Thiago Cardozo

Personal information
- Full name: Thiago Gastón Cardozo Brugman
- Date of birth: 31 July 1996 (age 30)
- Place of birth: Juan Lacaze, Uruguay
- Height: 1.82 m (6 ft 0 in)
- Position: Goalkeeper

Team information
- Current team: Belgrano (on loan from Unión Santa Fe)
- Number: 25

Youth career
- Peñarol

Senior career*
- Years: Team / Apps / (Gls)
- 2018–2025: Peñarol / 37 / (0)
- 2021: → Maldonado (loan) / 10 / (0)
- 2024: → Unión Santa Fe (loan) / 29 / (0)
- 2025–: Unión Santa Fe / 14 / (0)
- 2025–: → Belgrano (loan) / 36 / (0)

International career
- 2012–2013: Uruguay U17 / 26 / (0)
- 2014–2015: Uruguay U20 / 6 / (0)

= Thiago Cardozo =

Uruguayan footballer (born 1996)

Thiago Gastón Cardozo Brugman (born 31 July 1996) is a Uruguayan professional footballer who plays as a goalkeeper for Belgrano, on loan from Unión Santa Fe.

==Club career==
A youth academy graduate of Peñarol, Cardozo made his professional debut on 5 May 2018 in a 4–1 league win against Defensor Sporting.

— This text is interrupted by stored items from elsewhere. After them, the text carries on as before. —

Lemma answers_weaken (P Q : GdbStub -> list Z -> GdbStub -> Prop) m : (forall s rep s', P s rep s' -> Q s rep s') -> answers P m -> answers Q m.
Proof. intros Hpq H s Hh Hq. destruct (H s Hh Hq) as [?|(rep & s' & Hf & Hr)]; [by left|]. right. exists rep, s'. split; [by apply Hpq|done]. Qed.
Lemma fine_atomic s rep s' : fine s rep s' -> atomic s rep s'.
Proof. intros H E. unfold fine in H. by rewrite H in E. Qed.
Lemma answers_send P data : (forall s, P s data s) -> answers P (send_packet data).
Proof.
  intros Hp s Hh Hq. right. exists data, s. split; [done|]. split; [done|]. intros bs. unfold exec. by rewrite send_packet_feed.
Qed.
Lemma answers_fine data : error_reply data = false -> answers fine (send_packet data).
Proof. intros H. by apply answers_send. Qed.
Lemma answers_atomic data : answers atomic (send_packet data).
Proof. by apply answers_send. Qed.
(** After an action that does not use the connection; what holds of the rest must hold of
    the whole. *)
Lemma answers_bind (Q : GdbStub -> list Z -> GdbStub -> Prop) {A} (m : st GdbStub A) k : blind m ->
  (forall s, quiet s -> exists R, (forall rep s', R (exec m s) rep s' -> Q s rep s') /\ answers R (k (run m s))) -> answers Q (m ≫= k).
Proof.
  intros Hm Hk s Hh Hq. destruct (Hm s Hq) as [Hl He]. destruct (Hk s Hq) as (R & HR & Ha). destruct (Ha (exec m s)) as [(s' & Hr & Hg & Hs)|(rep & s' & Hp & Hl' & Hr)].
  { by apply (ctl_healthy s). } { by apply (ctl_quiet s). }
  - left. exists s'. split; [done|]. split; [injection Hl as E _ _; congruence|]. intros bs. rewrite exec_bind. unfold run, exec at 2. rewrite He. apply Hs.
  - right. exists rep, s'. split; [by apply HR|]. split; [congruence|]. intros bs. rewrite exec_bind. unfold run, exec at 2. rewrite He. apply Hr.
Qed.
Lemma answers_then {A} (m : st GdbStub A) k : blind m -> (forall a, answers fine (k a)) -> answers fine (m ≫= k).
Proof. intros Hm Hk. apply answers_bind; [done|]. intros s _. by exists fine. Qed.
Lemma answers_any {A} (m : st GdbStub A) k : blind m -> (forall a, answers anything (k a)) -> answers anything (m ≫= k).
Proof. intros Hm Hk. apply answers_bind; [done|]. intros s _. by exists anything. Qed.
Lemma answers_reads {A} (m : st GdbStub A) k : blind m -> reads m -> (forall a, answers atomic (k a)) -> answers atomic (m ≫= k).
Proof.
  intros Hm Hu Hk. apply answers_bind; [done|]. intros s _. exists atomic. split; [|done].
  intros rep s' Hp E. unfold unchanged. rewrite (Hp E). apply Hu.
Qed.
(** An action that can fail without effect. *)
Lemma answers_try {A} (m : st GdbStub A) k : blind m -> (forall s, (unchanged s (exec m s) /\ answers atomic (k (run m s))) \/ answers fine (k (run m s))) ->
  answers atomic (m ≫= k).
Proof.
  intros Hm Hk. apply answers_bind; [done|]. intros s _. destruct (Hk s) as [[Hu Ha]|Ha].
  - exists atomic. split; [|done]. intros rep s' Hp E. unfold unchanged. by rewrite (Hp E).
  - exists fine. split; [|done]. intros rep s' Hf E. unfold fine in Hf. by rewrite Hf in E.
Qed.
Lemma answers_look P (k : GdbStub -> st GdbStub Z) : (forall bs s, k (feed bs s) = k s) -> (forall s, answers P (k s)) -> answers P (gets id ≫= k).
Proof.
  intros He Hk s Hh Hq. destruct (Hk s s Hh Hq) as [(s' & Hr & Hg & Hs)|(rep & s' & Hp & Hl & Hr)].
  - left. exists s'. split; [done|]. split; [done|]. intros bs. unfold exec. rewrite bind_gets. cbn [id]. rewrite He. apply Hs.
  - right. exists rep, s'. split; [done|]. split; [done|]. intros bs. unfold exec. rewrite bind_gets. cbn [id]. rewrite He. apply Hr.
Qed.
Lemma answers_if P (b : bool) m m' : answers P m -> answers P m' -> answers P (if b then m else m').
Proof. by destruct b. Qed.

Lemma reads_ret {A} (a : A) : reads (mret a).
Proof. done. Qed.
Lemma reads_bind {A B} (m : st GdbStub A) (k : A -> st GdbStub B) : reads m -> (forall a, reads (k a)) -> reads (m ≫= k).
Proof. intros Hm Hk s. rewrite exec_bind. unfold unchanged. rewrite (Hk (run m s) (exec m s)). apply Hm. Qed.
Lemma reads_look {A} (k : GdbStub -> st GdbStub A) : (forall s, reads (k s)) -> reads (gets id ≫= k).
Proof. intros Hk s. unfold exec. rewrite bind_gets. apply Hk. Qed.
Lemma reads_buf_get i : reads (buf_get i).
Proof. unfold buf_get. apply reads_look. intros s. by destruct (_ && _). Qed.
Lemma reads_buf_string p : reads (buf_string p).
Proof. unfold buf_string. apply reads_look. intros s. apply reads_bind; [|by intros]. by destruct (_ =? _)%nat. Qed.
Lemma reads_strtoul p : reads (buf_strtoul p).
Proof. unfold buf_strtoul. apply reads_bind; [apply reads_buf_string|]. intros a. by destruct (strtoul 16 a). Qed.
Lemma reads_hex n : forall p b v, reads (hex_to_val_loop n p b v).
Proof.
  induction n as [|n IH]; intros p b v; cbn [hex_to_val_loop]; [apply reads_ret|]. do 2 (apply reads_bind; [apply reads_buf_get|intros ?]).
  cbv zeta. destruct (_ || _); [apply reads_ret|apply IH].
Qed.
Lemma reads_hex_bytes n : forall p i, reads (read_hex_bytes n p i).
Proof.
  induction n as [|n IH]; intros p i; cbn [read_hex_bytes]; [apply reads_ret|]. do 2 (apply reads_bind; [apply reads_buf_get|intros ?]).
  cbv zeta. destruct (_ || _); [apply reads_ret|]. apply reads_bind; [apply IH|by intros].
Qed.
#[export] Hint Resolve reads_buf_get reads_buf_string reads_strtoul reads_hex_bytes : blind.
Lemma reads_hex_val p nb : reads (hex_to_val_le p nb).
Proof. apply reads_hex. Qed.
#[export] Hint Resolve reads_hex_val : blind.

(** ** The handlers *)

Lemma answers_stop sig b : answers fine (send_stop sig b).
Proof.
  apply answers_look; [done|]. intros s. apply answers_fine. unfold stop_reply.
  destruct (quanta_halt_reason (g_q s)); try done. by destruct (_ && _).
Qed.
(** While the debugger is silent nothing interrupts the guest. *)
Definition uninterrupted (r : ContResult) : Prop := r = CONT_HALTED \/ r = CONT_BREAK \/ r = CONT_RUNNING.
Lemma interrupt_quiet s : quiet s -> interrupt_pending s = (0, s).
Proof.
  intros Hq. unfold quiet in Hq. unfold interrupt_pending. rewrite bind_gets, Hq, bind_modify. cbn [tail].
  destruct s as [[]]. cbn in Hq. by subst.
Qed.
Lemma blind_quiet {A} (m : st GdbStub A) s : blind m -> quiet s -> quiet (exec m s).
Proof. intros Hm Hq. by apply (ctl_quiet s), Hq; apply Hm. Qed.
Lemma continue_uninterrupted fuel : forall h g s, quiet s -> uninterrupted (run (continue_loop fuel h g) s).
Proof.
  induction fuel as [|fuel IH]; intros h g s Hq; cbn [continue_loop]; destruct (negb _); [by left|by right; right|by left|].
  unfold run. rewrite bind_gets. destruct (bp_match _ _); [by right; left|]. cbv zeta. set (g' := u64 _).
  assert ((if (g' .& 0xffff) =? 0 then interrupt_pending else mret 0) s = (0, s)) as E by (destruct (_ =? 0); [by apply interrupt_quiet|done]).
  rewrite bind_run. unfold run, exec. rewrite E. cbn [fst snd Z.ltb Z.compare]. rewrite bind_run. apply IH. by apply blind_quiet; [apply blind_stub_step|].
Qed.
Lemma do_continue_uninterrupted fuel s : quiet s -> uninterrupted (run (do_continue fuel) s).
Proof. intros Hq. unfold do_continue. rewrite run_bind. by apply continue_uninterrupted, blind_quiet; [apply blind_stub_step|]. Qed.

Lemma answers_continue fuel : answers fine (continue_and_reply fuel).
Proof.
  apply answers_bind; [apply blind_do_continue|]. intros s Hq. exists fine. split; [done|].
  destruct (do_continue_uninterrupted fuel s Hq) as [-> |[-> | ->]]; [apply answers_stop..|].
  intros s' _ _. left. by exists (set_g_running true s').
Qed.
Ltac fine_step := cbv zeta beta; match goal with
  | |- answers fine (reply _) => apply answers_fine; reflexivity
  | |- answers fine (send_packet _) => apply answers_fine; reflexivity
  | |- answers fine (send_stop _ _) => apply answers_stop
  | |- answers fine (continue_and_reply _) => apply answers_continue
  | |- answers fine (gets id ≫= _) => apply answers_look; [done|intros ?]
  | |- answers fine (_ ≫= _) => apply answers_then; [solve [blind_auto]|intros ?]
  | |- answers fine (if _ then _ else _) => apply answers_if
  | |- answers fine (match ?x with _ => _ end) => destruct x
  end.
(** A reply that is an error only before anything has changed. *)
Ltac answer := cbv zeta beta; match goal with
  | |- answers fine _ => fine_step
  | |- answers atomic (reply _) => apply answers_atomic
  | |- answers atomic (send_packet _) => apply answers_atomic
  | |- answers atomic (gets id ≫= _) => apply answers_look; [done|intros ?]
  | |- answers atomic (_ ≫= _) => apply answers_reads; [solve [auto with blind nocore]..|intros ?]
  | |- answers atomic (if _ then _ else _) => apply answers_if
  | |- answers atomic (match ?x with _ => _ end) => destruct x
  | |- answers atomic _ => apply (answers_weaken _ _ _ fine_atomic); solve [repeat fine_step]
  end.
Ltac answer_auto := repeat answer.

Lemma answers_reverse_step : answers fine handle_reverse_step.
Proof. unfold handle_reverse_step. answer_auto. Qed.
Lemma answers_reverse_continue : answers fine handle_reverse_continue.
Proof. unfold handle_reverse_continue. answer_auto. Qed.
Lemma answers_read_regs : answers atomic handle_read_regs.
Proof. unfold handle_read_regs. answer_auto. Qed.
Lemma answers_read_reg a : answers atomic (handle_read_reg a).
Proof. unfold handle_read_reg. answer_auto. Qed.
Lemma answers_write_reg a : answers atomic (handle_write_reg a).
Proof. unfold handle_write_reg. answer_auto. Qed.
Lemma answers_read_mem a : answers atomic (handle_read_mem a).
Proof. unfold handle_read_mem. answer_auto. Qed.

Lemma answers_step a c : answers fine (handle_step a c).
Proof. unfold handle_step. answer_auto. Qed.
Lemma answers_resume fuel a c : answers fine (handle_continue fuel a c).
Proof. unfold handle_continue. apply answers_then; [apply blind_resume|intros _]. apply answers_continue. Qed.
Lemma answers_v fuel a : answers atomic (handle_v fuel a).
Proof.
  unfold handle_v. answer_auto.
Qed.
Lemma answers_qxfer a : answers atomic (handle_qxfer a).
Proof. unfold handle_qxfer. answer_auto. Qed.
Lemma answers_query a : answers atomic (handle_query a).
Proof. unfold handle_query. answer_auto. apply answers_qxfer. Qed.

In April 2021, he joined Deportivo Maldonado on a season long loan deal.

==International career==
Cardozo has represented Uruguay at various youth levels. He was part of Uruguay's squads at the 2013 South American U-17 Championship, 2013 FIFA U-17 World Cup, 2015 South American U-20 Championship and the 2015 FIFA U-20 World Cup.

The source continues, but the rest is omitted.